Hello!
This is not my first time asking about this, but this time around I am out of options. I need to run cluster.split (because when I run normal clustering I am loosing sequences in my positive control, namely my Salmonella unless I cluster at 0.005) So I want to use cluster.split to make sure that my positive control says as it should be and cluster everything under at 0.03.
But, when I run it, I get many error messages: "Your group file contains 390863 sequences and list file contains 390790 sequences. Please correct.
"
Which does not make sense to me since I am running my batch file using “current” for all files, therefore all files are correctly used. I am using 32 thread, is this a problem with using multiple or too much paralleling? I need to run around 700 samples together. Thanks for your input. Here is the spec I am using to run the samples (it takes me 23 hours to run, version v.1.44.3 which is the latest available on the computer servers I use) and my batch file.
Kind regards,
mem=128000M
cpus-per-task=32
set.current(processors=32)
set.logfile(name=megacampy_logFile_clustersplit)
make.contigs(file=megacampy.files, oligos=primers.oligo.txt, checkorient=t, pdiffs=0, maxee=2,deltaq=6)
summary.seqs(fasta=current)
screen.seqs(fasta=current, group=current, summary=current, maxambig=0, maxhomop=70)
count.groups(group=current)
summary.seqs(fasta=current)
unique.seqs(fasta=current)
count.seqs(name=current, group=current)
summary.seqs(fasta=current, count=current)
align.seqs(fasta=current, reference=silva.nr_v132.pcr.align, flip=t)
summary.seqs(fasta=current, count=current)
count.groups(group=current)
screen.seqs(fasta=current, count=current, summary=current, start=1968, end=11550)

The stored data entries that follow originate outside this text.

(** ** A stale cache entry *)

(** A client whose cached index is free in the pool gets no OFFER: the
    handler deletes the cache entry, reserves the index and then asks the cache
    to replace the entry it deleted; it fails and returns without a packet. *)
Theorem discover_cached_free_silent fuel networkIP answer c x :
  scope_ok (hdl c) -> h_ipAssigned (hdl c) !! m = None ->
  hw_get (now e) c m = Some x -> mac (pool c) !! x = None ->
  exists c', serve_discover ByteToString e I net srvIP p fuel networkIP answer c = Some (answer, c') /\
    mac (pool c') !! x = Some m /\ hw_get (now e) c' m = None.
Proof.
  intros Hs Hst G Hk. destruct (use_cached_free x c Hs G Hk) as (c1 & U & E1 & H1 & G1).
  exists c1. split; [ | done]. unfold serve_discover, find_address. by rewrite Hst, G, U.
Qed.

End Discover.

(** ** Properties *)

Section Offers.

Context {CZ : GoCache Z} {LZ : GoCacheLaws Z} {CS : GoCache string} {SQL : SqlDB} {JSON : JSONCodec}
  {D4 : Dhcp4} {LD : Dhcp4Laws}.
Context (ByteToString : bytes -> string).
Context (e : env) (I : Interface) (net : nat) (srvIP : IP) (p : Packet).

Abbreviation m := (mac_of p).

(** C3: on a network where no address answers the ping, an OFFER to a client whose
    hardware address is not 00:00:00:00:00:00 and has no static assignment carries an
    address of the scope whose index the pool then holds for that client, cached for
    it for five seconds; the client took it from nobody, and no other client's index
    or cache entry changed.  ([zero_mac_unreserved] shows what the excluded address
    does.) *)
Theorem discover_offer_sound fuel networkIP answer c a c' d :
  runtime_ok e -> m <> FreeMac ->
  scope_ok (hdl c) -> quiet e -> h_ipAssigned (hdl c) !! m = None -> ans_D answer = None ->
  serve_discover ByteToString e I net srvIP p fuel networkIP answer c = Some (a, c') ->
  ans_D a = Some d ->
  exists x opts,
    in_range (hdl c) x /\ IPAdd (h_start (hdl c)) x = Ret (ans_IP a) /\
    d = ReplyPacket p Offer (To4 (h_ip (hdl c))) (ans_IP a) (h_leaseDuration (hdl c)) opts /\
    mac (pool c') !! x = Some m /\
    (mac (pool c) !! x = None \/ mac (pool c) !! x = Some m) /\
    (forall t, hw_get t c' m = cached_until (now e + 5 * Second) x t) /\
    evolves net m c c'.
Proof. intros Hrun Hmac. by apply offer_holds. Qed.


(** C13: a DISCOVER ends after at most two rounds of the [retry] loop, with an OFFER,
    when the network is silent, the pool has a free index, the client has no static or
    cached address and a hardware address other than 00:00:00:00:00:00, and its packet
    has a six-byte hardware address and a requested address, if any, of at least four
    bytes. *)
Theorem discover_offers fuel networkIP answer c :
  runtime_ok e -> m <> FreeMac ->
  scope_ok (hdl c) -> quiet e -> h_ipAssigned (hdl c) !! m = None -> hw_get (now e) c m = None ->
  0 < FreeIPsRemaining (pool c) -> (6 <= length (CHAddr p))%nat ->
  (forall o, ParseOptions p !! OptionRequestedIPAddress = Some o -> (4 <= length o)%nat) ->
  exists a c' d,
    serve_discover ByteToString e I net srvIP p (S (S fuel)) networkIP answer c = Some (a, c') /\
    ans_D a = Some d.
Proof.
  intros Hrun Hmac Hs Hq Hst G Hfree Hl H50.
  assert (Hf : find_address ByteToString e I net srvIP p (S (S fuel)) c = retry_loop ByteToString e I net srvIP p (S (S fuel)) 0 true (-1) c).
  { unfold find_address. by rewrite Hst, G. }
  pose proof (retry_loop_quiet ByteToString e I net srvIP p Hrun Hmac fuel 0 c Hs Hq Hfree) as Hend.
  pose proof (find_address_spec ByteToString e I net srvIP p Hrun Hmac (S (S fuel)) c Hs Hst) as Hpost. rewrite Hf in Hpost.
  destruct (retry_loop _ _ _ _ _ _ _ _ _ _ _) as [c1|c1|c1 x| ]; try done.
  - exfalso. revert Hend. unfold try_requested.
    destruct (ParseOptions p !! OptionRequestedIPAddress) as [o|]; [ | done].
    specialize (H50 o eq_refl). destruct (scope_range _ Hs) as (first & -> & _).
    destruct o as [|? [|? [|? [|? o]]]]; simpl in H50; try lia.
    cbn [Uint32 be32]. by split_matches.
  - destruct Hpost as (E1 & Hx & _).
    destruct (serve_discover_reply ByteToString e I net srvIP p (S (S fuel)) networkIP answer c c1 x Hf
      (evolves_ok _ _ _ _ Hs E1) Hx Hl) as (first & st & d & _ & ->).
    by do 3 eexists.
Qed.

(** C33: a DISCOVER never ends, whatever the fuel, when every probed address answers
    the ping the client has no static or cached address and asks for none, and three
    indexes are free: after a reply [free] is reset to 0 instead of -1, so every later
    round probes the first address again and no round takes an index from the pool. *)
Theorem discover_diverges fuel networkIP answer c :
  runtime_ok e ->
  scope_ok (hdl c) -> (forall k src dst name, ping e k src dst name = true) ->
  h_ipAssigned (hdl c) !! m = None -> hw_get (now e) c m = None ->
  ParseOptions p !! OptionRequestedIPAddress = None -> 3 <= FreeIPsRemaining (pool c) ->
  serve_discover ByteToString e I net srvIP p fuel networkIP answer c = None.
Proof.
  intros Hrun Hs Hp Hst G H50 Hfree. unfold serve_discover, find_address. rewrite Hst, G.
  destruct fuel as [|fuel]; [done | ]. cbn [retry_loop].
  destruct (first_round_ping ByteToString e I net srvIP p Hrun 0 c Hs H50 ltac:(lia) (Hp 0%nat)) as (c1 & -> & E1 & Hr).
  rewrite retry_loop_zero; [done | by eapply evolves_ok | done | left; lia].
Qed.

(** C34: after one ping reply a client (no static and no cached address, no requested
    address, two free indexes) is offered the first address of the range even when the
    pool holds it for another client, if its hardware address has at least six bytes:
    the holder of index 0 is unchanged, and the client's cache entry names an index it
    does not hold. *)
Theorem discover_offers_held_address fuel networkIP answer c k :
  runtime_ok e ->
  scope_ok (hdl c) ->
  (forall src dst name, ping e 0 src dst name = true) ->
  (forall src dst name, ping e 1 src dst name = false) ->
  h_ipAssigned (hdl c) !! m = None -> hw_get (now e) c m = None ->
  ParseOptions p !! OptionRequestedIPAddress = None -> 2 <= FreeIPsRemaining (pool c) ->
  (6 <= length (CHAddr p))%nat -> mac (pool c) !! 0 = Some k ->
  exists a c' d first,
    serve_discover ByteToString e I net srvIP p (S (S fuel)) networkIP answer c = Some (a, c') /\
    ans_D a = Some d /\ To4 (h_start (hdl c)) = be32 first /\ ans_IP a = be32 first /\
    mac (pool c') !! 0 = Some k /\ hw_get (now e) c' m = Some 0.
Proof.
  intros Hrun Hs Hp0 Hp1 Hst G H50 Hfree Hl Hk.
  destruct (first_round_ping ByteToString e I net srvIP p Hrun 0 c Hs H50 ltac:(lia) Hp0) as (c1 & R1 & E1 & Hr).
  pose proof (evolves_ok _ _ _ _ Hs E1) as Hs1.
  assert (Hx : in_range (hdl c1) 0).
  { destruct (scope_range _ Hs1) as (? & _ & _ & ? & _). unfold in_range. lia. }
  assert (R2 : exists c2, retry_round ByteToString e I net srvIP p 1 false 0 c1 = RReply c2 0 /\
    evolves net m c1 c2 /\ hw_get (now e) c2 m = Some 0).
  { unfold retry_round. rewrite (proj2 (Z.ltb_lt _ _)) by lia.
    unfold try_requested. rewrite H50. cbn [Z.eqb].
    pose proof (probe_spec ByteToString e I net srvIP p 1 false 0 c1 Hs1 Hx) as Hpr. revert Hpr. unfold probe.
    destruct (scope_addr _ 0 Hs1 Hx) as (first & _ & _ & _ & F). simpl in *. rewrite F, Hp1.
    cbn [orb arp_conflict Local_]. intros (E2 & _ & _ & Hg).
    eexists. split; [done | split; [exact E2 | rewrite Hg]]. apply cached_until_live. unfold Second. lia. }
  destruct R2 as (c2 & R2 & E2 & Hg2). assert (E' : evolves net m c c2) by (by eapply evolves_trans).
  assert (Hf : find_address ByteToString e I net srvIP p (S (S fuel)) c = SReply c2 0).
  { unfold find_address. rewrite Hst, G. cbn [retry_loop]. by rewrite R1, R2. }
  destruct (serve_discover_reply ByteToString e I net srvIP p _ networkIP answer c c2 0 Hf
    (evolves_ok _ _ _ _ Hs E') ltac:(by apply (in_range_evolves net m c1 c2)) Hl)
    as (first & st & d & F & ->).
  do 4 eexists. do 2 (split; [done | ]). destruct (ev_config _ _ _ _ E') as (_ & _ & <- & _).
  split; [exact F | split; [simpl; by rewrite Z.add_0_r | split; [ | done]]].
  by apply (grows_keeps _ _ _ (ev_pool _ _ _ _ E')).
Qed.

End Offers.

(** ** Witnesses *)

Section Witnesses.

Import Wire Mem.

Definition w_answer : Answer := mkAnswer None [] lab_hw [192; 168; 1; 1].
Definition w_discover (e : env) (options : list (Z * bytes)) (fuel : nat) (c : ctx) :=
  serve_discover lab_key e lab_if 0 [] (lab_packet lab_hw lab_xid options) fuel "192.168.1.0" w_answer c.

Lemma w_runtime t reply : runtime_ok (lab_env t) /\ runtime_ok (lab_pings reply t).
Proof. split; intros k; apply fixed_choice_ok. Qed.

Definition w_want : list (Z * bytes) := [(OptionRequestedIPAddress, [192; 168; 1; 12])].
Definition w_fresh : ctx := lab_ctx (lab_scope lab_pool ∅).

Lemma discover_offer_sound_witness :
  exists a c', w_discover (lab_env lab_t) w_want 2 w_fresh = Some (a, c') /\
    exists x, mac (pool c') !! x = Some w_mac.
Proof.
  assert (Hd : exists d, (fun r => ans_D r.1) <$> w_discover (lab_env lab_t) w_want 2 w_fresh = Some (Some d)).
  { eexists. vm_compute. reflexivity. }
  destruct Hd as [d Hd].
  destruct (w_discover (lab_env lab_t) w_want 2 w_fresh) as [[a c']|] eqn:E; [ | done].
  exists a, c'. split; [done | ]. injection Hd as Hd.
  destruct (discover_offer_sound lab_key (lab_env lab_t) lab_if 0 [] (lab_packet lab_hw lab_xid w_want)
    2 "192.168.1.0" w_answer w_fresh a c' d
    (proj1 (w_runtime lab_t (fun _ => false))) (lab_client (lab_packet lab_hw lab_xid w_want) eq_refl))
    as (x & _ & _ & _ & _ & Hx & _); [ | by intros | done | done | exact E | exact Hd | by exists x].
  apply lab_fresh_ok.
Defined.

count.groups(count=current)
summary.seqs(fasta=current, count=current)
filter.seqs(fasta=current, vertical=T, trump=.)
unique.seqs(fasta=current, count=current)
count.groups(count=current)
summary.seqs(fasta=current, count=current)
pre.cluster(fasta=current, count=current, diffs=4)
count.groups(count=current)
summary.seqs(fasta=current, count=current)
chimera.vsearch(fasta=current, count=current, dereplicate=t)
remove.seqs(fasta=current, accnos=current)
count.groups(count=current)
summary.seqs(fasta=current, count=current)
classify.seqs(fasta=current, count=current, iters=1000, reference=silva.nr_v138.align, taxonomy=silva.nr_v138.tax, cutoff=80)
remove.lineage(fasta=current, count=current, taxonomy=current, taxon=Chloroplast-Mitochondria-unknown-Eukaryota)
summary.tax(taxonomy=current, count=current)
summary.seqs(fasta=current, count=current)
count.groups(count=current)
dist.seqs(fasta=current,cutoff=0.04)
cluster.split(column=current, count=current, taxonomy=current, splitmethod=classify, taxlevel=6, delta=0, iters=500, cutoff=0.03)
make.shared(list=current,count=current,label=0.03)
classify.otu(list=current, count=current, taxonomy=current)
get.groups(count=current, fasta=current,taxonomy=current, groups=Positif_PCR_sophie)
summary.seqs(fasta=current, count=current)
seq.error(count=current, fasta=current, reference=zymostd_ref.txt, aligned=F)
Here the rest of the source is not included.